◆ Records to process

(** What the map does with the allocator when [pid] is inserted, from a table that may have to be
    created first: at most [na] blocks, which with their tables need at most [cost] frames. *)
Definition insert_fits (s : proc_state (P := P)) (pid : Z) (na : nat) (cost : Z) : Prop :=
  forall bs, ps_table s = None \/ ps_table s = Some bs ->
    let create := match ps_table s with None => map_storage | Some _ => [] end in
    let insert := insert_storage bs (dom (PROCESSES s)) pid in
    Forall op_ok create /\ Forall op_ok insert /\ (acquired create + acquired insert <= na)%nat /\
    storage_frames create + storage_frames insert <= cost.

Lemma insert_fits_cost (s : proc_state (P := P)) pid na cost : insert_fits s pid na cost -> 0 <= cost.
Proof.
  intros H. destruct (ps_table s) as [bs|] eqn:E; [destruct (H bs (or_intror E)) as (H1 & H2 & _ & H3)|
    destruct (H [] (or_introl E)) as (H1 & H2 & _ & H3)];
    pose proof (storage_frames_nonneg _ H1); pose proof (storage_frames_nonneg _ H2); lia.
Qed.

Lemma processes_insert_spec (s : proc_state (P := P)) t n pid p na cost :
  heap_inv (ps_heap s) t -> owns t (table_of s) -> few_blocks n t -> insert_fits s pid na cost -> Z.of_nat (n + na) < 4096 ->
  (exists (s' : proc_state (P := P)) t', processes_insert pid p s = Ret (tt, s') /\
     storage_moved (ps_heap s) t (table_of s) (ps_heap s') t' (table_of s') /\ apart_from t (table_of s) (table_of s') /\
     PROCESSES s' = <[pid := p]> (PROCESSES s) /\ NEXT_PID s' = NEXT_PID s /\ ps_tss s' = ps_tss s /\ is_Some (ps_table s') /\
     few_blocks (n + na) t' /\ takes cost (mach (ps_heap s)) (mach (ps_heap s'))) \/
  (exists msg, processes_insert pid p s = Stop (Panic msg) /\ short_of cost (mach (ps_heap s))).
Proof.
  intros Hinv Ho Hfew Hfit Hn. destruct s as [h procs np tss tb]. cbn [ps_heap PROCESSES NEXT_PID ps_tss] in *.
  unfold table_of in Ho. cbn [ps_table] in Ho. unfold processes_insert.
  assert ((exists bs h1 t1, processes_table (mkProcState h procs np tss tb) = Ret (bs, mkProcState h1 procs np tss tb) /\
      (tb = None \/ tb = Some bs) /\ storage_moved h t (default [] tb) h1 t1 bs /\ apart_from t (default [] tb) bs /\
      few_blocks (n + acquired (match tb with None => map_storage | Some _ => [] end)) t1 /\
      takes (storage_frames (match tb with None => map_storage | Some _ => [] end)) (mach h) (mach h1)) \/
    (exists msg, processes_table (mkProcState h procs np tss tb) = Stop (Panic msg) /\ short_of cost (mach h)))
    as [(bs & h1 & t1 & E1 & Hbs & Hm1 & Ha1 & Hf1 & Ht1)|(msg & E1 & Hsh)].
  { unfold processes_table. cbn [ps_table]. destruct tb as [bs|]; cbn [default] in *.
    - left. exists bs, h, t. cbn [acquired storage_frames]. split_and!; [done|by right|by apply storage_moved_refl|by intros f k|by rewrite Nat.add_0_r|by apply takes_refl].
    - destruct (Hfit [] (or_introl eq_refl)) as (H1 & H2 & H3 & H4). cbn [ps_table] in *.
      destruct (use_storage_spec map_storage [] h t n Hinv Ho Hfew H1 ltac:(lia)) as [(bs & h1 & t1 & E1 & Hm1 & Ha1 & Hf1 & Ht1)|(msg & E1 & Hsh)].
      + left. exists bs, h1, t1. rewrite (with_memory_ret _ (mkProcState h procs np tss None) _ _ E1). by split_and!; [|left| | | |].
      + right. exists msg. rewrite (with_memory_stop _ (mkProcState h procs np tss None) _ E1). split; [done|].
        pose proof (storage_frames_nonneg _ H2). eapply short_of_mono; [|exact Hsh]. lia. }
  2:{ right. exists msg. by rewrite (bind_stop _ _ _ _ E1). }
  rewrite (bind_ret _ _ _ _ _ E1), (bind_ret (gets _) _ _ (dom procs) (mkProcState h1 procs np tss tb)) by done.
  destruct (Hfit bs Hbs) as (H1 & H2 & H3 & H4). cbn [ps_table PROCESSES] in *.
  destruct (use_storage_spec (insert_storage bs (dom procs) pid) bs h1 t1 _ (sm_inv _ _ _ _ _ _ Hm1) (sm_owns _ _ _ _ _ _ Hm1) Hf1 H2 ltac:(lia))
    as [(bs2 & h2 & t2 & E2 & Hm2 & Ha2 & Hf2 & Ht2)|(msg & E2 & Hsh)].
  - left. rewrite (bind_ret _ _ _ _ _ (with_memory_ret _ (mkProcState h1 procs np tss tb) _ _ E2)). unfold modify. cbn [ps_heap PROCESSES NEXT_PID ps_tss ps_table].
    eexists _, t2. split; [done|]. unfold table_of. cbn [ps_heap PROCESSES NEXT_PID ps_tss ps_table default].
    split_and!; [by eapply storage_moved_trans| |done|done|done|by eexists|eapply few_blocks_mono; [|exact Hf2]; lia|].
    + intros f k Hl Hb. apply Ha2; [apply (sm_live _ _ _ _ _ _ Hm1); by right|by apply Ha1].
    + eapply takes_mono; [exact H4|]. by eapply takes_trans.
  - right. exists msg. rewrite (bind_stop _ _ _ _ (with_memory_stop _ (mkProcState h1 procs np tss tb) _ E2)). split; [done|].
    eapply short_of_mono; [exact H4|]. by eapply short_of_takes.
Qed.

◆ Exercise
The line above containing "unfold table_of in", the line containing "takes (storage_frames (match", and every line between them are to be transcribed exactly; no other line is wanted.

◆ Answer to this problem
  unfold table_of in Ho. cbn [ps_table] in Ho. unfold processes_insert.
  assert ((exists bs h1 t1, processes_table (mkProcState h procs np tss tb) = Ret (bs, mkProcState h1 procs np tss tb) /\
      (tb = None \/ tb = Some bs) /\ storage_moved h t (default [] tb) h1 t1 bs /\ apart_from t (default [] tb) bs /\
      few_blocks (n + acquired (match tb with None => map_storage | Some _ => [] end)) t1 /\
      takes (storage_frames (match tb with None => map_storage | Some _ => [] end)) (mach h) (mach h1)) \/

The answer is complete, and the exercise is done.